FILM REVIEW BY MARC OKRAND -Inventor of Klingon Language [Star Trek]
People have been making up languages for at least a thousand years – undoubtedly more. Most of these constructed languages – or conlangs -- are spoken by (and maybe even known to) only their inventors, but a few have been learned by communities of speakers ranging in proficiency from beginner to fluent and in size from a handful to many thousands – maybe even more than a million. Probably the most well known of these is Esperanto, a language developed in the late 19th century specifically to facilitate communication among the world’s people, one to be used by people who may or may not have a language in common, and one to be relatively easy to learn.
How easy it is to learn, though, depends in part on what language or languages the learner already knows. And how well and how quickly one learns a language depends in part on one’s reasons for learning it.
Plena Rondo is a fascinating look at both language learning and language use. It begins as a chronicle of one woman’s seemingly tireless efforts to attain reasonable fluency in Esperanto so she can find out whether it is actually possible to use it to communicate with people from anywhere (an idea she initially thought of as “surreal”). After the 60 days she has given herself to learn the language, she visits a gathering of Esperanto speakers from all over the world. Here we meet speakers of the language using it in various settings, and we learn their feelings about this language in particular as well as their ideas about how the choice of what language to use on any given occasion affects such notions as self-identity, community, politics, and pride.
The nature of these relationships could come up when looking at the social and cultural roles of any language or group of languages, but what is particularly interesting about this exploration is that it is done with reference not to a natural language, but to a constructed language, a language not associated with any nation or tribe, but one explicitly and intentionally designed to be everyone’s language.

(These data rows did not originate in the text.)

Lemma find_app_skip {A} (p : A → bool) l1 l2 :
  (∀ x, In x l1 → p x = false) → List.find p (l1 ++ l2) = List.find p l2.
Proof.
  induction l1 as [|a l1 IH]; intros Hl; [done|]. simpl. rewrite Hl by (by left).
  apply IH. intros x Hx. apply Hl. by right.
Qed.

(** No candidate among the first [k] can run. *)
Definition skipped (now : Z) (s : sched) (k : nat) : Prop :=
  ∀ j, (1 ≤ j ≤ k)%nat → runnable now (slot s ((current_task_id s + Z.of_nat j) mod 32)) = false.

Lemma pick_at now s k : (k < 32)%nat → skipped now s k →
  runnable now (slot s ((current_task_id s + Z.of_nat (Datatypes.S k)) mod 32)) = true →
  pick now s = Some ((current_task_id s + Z.of_nat (Datatypes.S k)) mod 32).
Proof.
  intros Hk Hskip Hrun. unfold pick. rewrite (candidates_cut _ k) by done. rewrite find_app_skip.
  - cbn [List.find]. by rewrite Hrun.
  - intros x (j & <- & Hj%in_seq)%in_map_iff. apply Hskip. lia.
Qed.

Lemma pick_none now s : skipped now s 32 → pick now s = None.
Proof.
  intros Hskip. unfold pick, candidates. rewrite <-(app_nil_r (map _ _)). rewrite find_app_skip; [done|].
  intros x (j & <- & Hj%in_seq)%in_map_iff. apply Hskip. lia.
Qed.

Lemma skipped_S now s k :
  skipped now s k → runnable now (slot s ((current_task_id s + Z.of_nat (Datatypes.S k)) mod 32)) = false →
  skipped now s (Datatypes.S k).
Proof. intros Hs Hr j Hj. destruct (decide (j = Datatypes.S k)) as [->|]; [done|]. apply Hs. lia. Qed.

Section select.
Context {X : Type} (timer_get_ticks : X → Z).

(** The test of one candidate. *)
Lemma check_ok cur (st : sched * X) Q :
  sched_wf st.1 → 0 ≤ cur < 32 →
  let t := slot st.1 cur in
  let now := timer_get_ticks st.2 in
  Q (runnable now t)
    (if runnable now t && (0 <? wake_time t) then (upd st.1 cur (with_wake 0 t), st.2) else st) →
  wp (if state t =? TASK_READY then
        if 0 <? wake_time t then
          now ← in_rest (gets timer_get_ticks);
          if wake_time t <=? now then in_sched (set_task cur (with_wake 0 t));; mret true
          else mret false
        else mret true
      else mret false) Q st.
Proof.
  intros Hwf Hc t now. unfold runnable. destruct (state t =? TASK_READY); simpl; [|by apply wp_ret].
  destruct (Z.ltb_spec 0 (wake_time t)) as [Hw|Hw]; simpl.
  - destruct (Z.leb_spec (wake_time t) 0); [lia|]. simpl. intros HQ.
    apply wp_bind, wp_zoom, wp_gets. fold now. destruct st as [s x]. cbn [fst snd] in *.
    destruct (wake_time t <=? now); [|by apply wp_ret].
    apply wp_bind, wp_zoom, set_task_ok; [done|done|]. by apply wp_ret.
  - destruct (Z.leb_spec (wake_time t) 0); [|lia]. simpl. intros HQ. apply wp_ret. done.
Qed.

Lemma select_ok s x :
  sched_wf s →
  wp (select_task timer_get_ticks) (λ _ st, st = (picked s (pick (timer_get_ticks x) s), x)) (s, x).
Proof.
  intros Hwf. pose proof Hwf as [Hl Hc]. unfold select_task. apply wp_bind, wp_zoom, wp_gets.
  cbn [fst snd]. set (c := current_task_id s) in *. set (now := timer_get_ticks x).
  apply (wp_loop (λ _ st, ∃ k, (k < 32)%nat ∧ skipped now s k ∧
      st = (MkSched (tasks s) (next_task_id s) ((c + Z.of_nat k) mod 32), x))
    (λ _ st, 31 - (current_task_id st.1 - c) mod 32)).
  - exists O. split; [lia|]. split; [intros j Hj; lia|]. rewrite Z.add_0_r, Z.mod_small by done.
    unfold c. by destruct s.
  - simpl. dlia.
  - intros _ st _. dlia.
  - intros _ st (k & Hk & Hskip & ->).
    apply wp_bind, wp_zoom, wp_modify. cbn [fst snd tasks next_task_id current_task_id].
    change MAX_TASKS with 32. set (c' := u32 _ mod 32).
    assert (Ec : c' = (c + Z.of_nat (Datatypes.S k)) mod 32).
    { unfold c'. rewrite u32_small by dlia. dlia. }
    set (s1 := MkSched (tasks s) (next_task_id s) c').
    assert (Hwf1 : sched_wf s1) by (constructor; simpl; [done|unfold c'; dlia]).
    apply wp_bind, wp_zoom, wp_gets. cbn [fst snd].
    apply wp_bind, wp_zoom, get_task_ok; [done|apply Hwf1|]. cbn [fst snd].
    apply wp_bind. apply (check_ok c' (s1, x)); [done|apply Hwf1|]. cbn [fst snd]. fold now.
    change (slot s1 c') with (slot s c'). change (current_task_id s1) with c'.
    destruct (runnable now (slot s c')) eqn:Er; cbn [andb].
    + apply wp_ret. rewrite Ec in Er. fold c in Er. rewrite (pick_at now s k) by done. fold c. rewrite <-Ec.
      unfold picked. by destruct (0 <? wake_time (slot s c')).
    + rewrite Ec in Er. pose proof (skipped_S now s k Hskip Er) as Hskip'.
      destruct (Z.eqb_spec c' c) as [E|Hne]; simpl.
      * apply wp_ret. assert (k = 31%nat) as -> by dlia. rewrite pick_none by done.
        unfold s1. rewrite E. unfold c. by destruct s.
      * apply wp_ret. split; [|cbn; dlia]. exists (Datatypes.S k).
        split; [|split; [done|]]; [|by rewrite <-Ec].
        destruct (decide (k = 31%nat)) as [->|]; [|lia]. exfalso. apply Hne. rewrite Ec. dlia.
Qed.
End select.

The learners of this language do so specifically to be able to talk to people of all nations -- or, perhaps better, to be able to talk to all people despite the existence and influence of nations.
The concepts are amplified and clarified by occasional interviews with a pair of sociolinguists, but the thoughts and insights of the Esperanto speakers themselves – and their interactions with each other – are what really bring the community’s embrace of the language and the “surreal” idea behind it to life.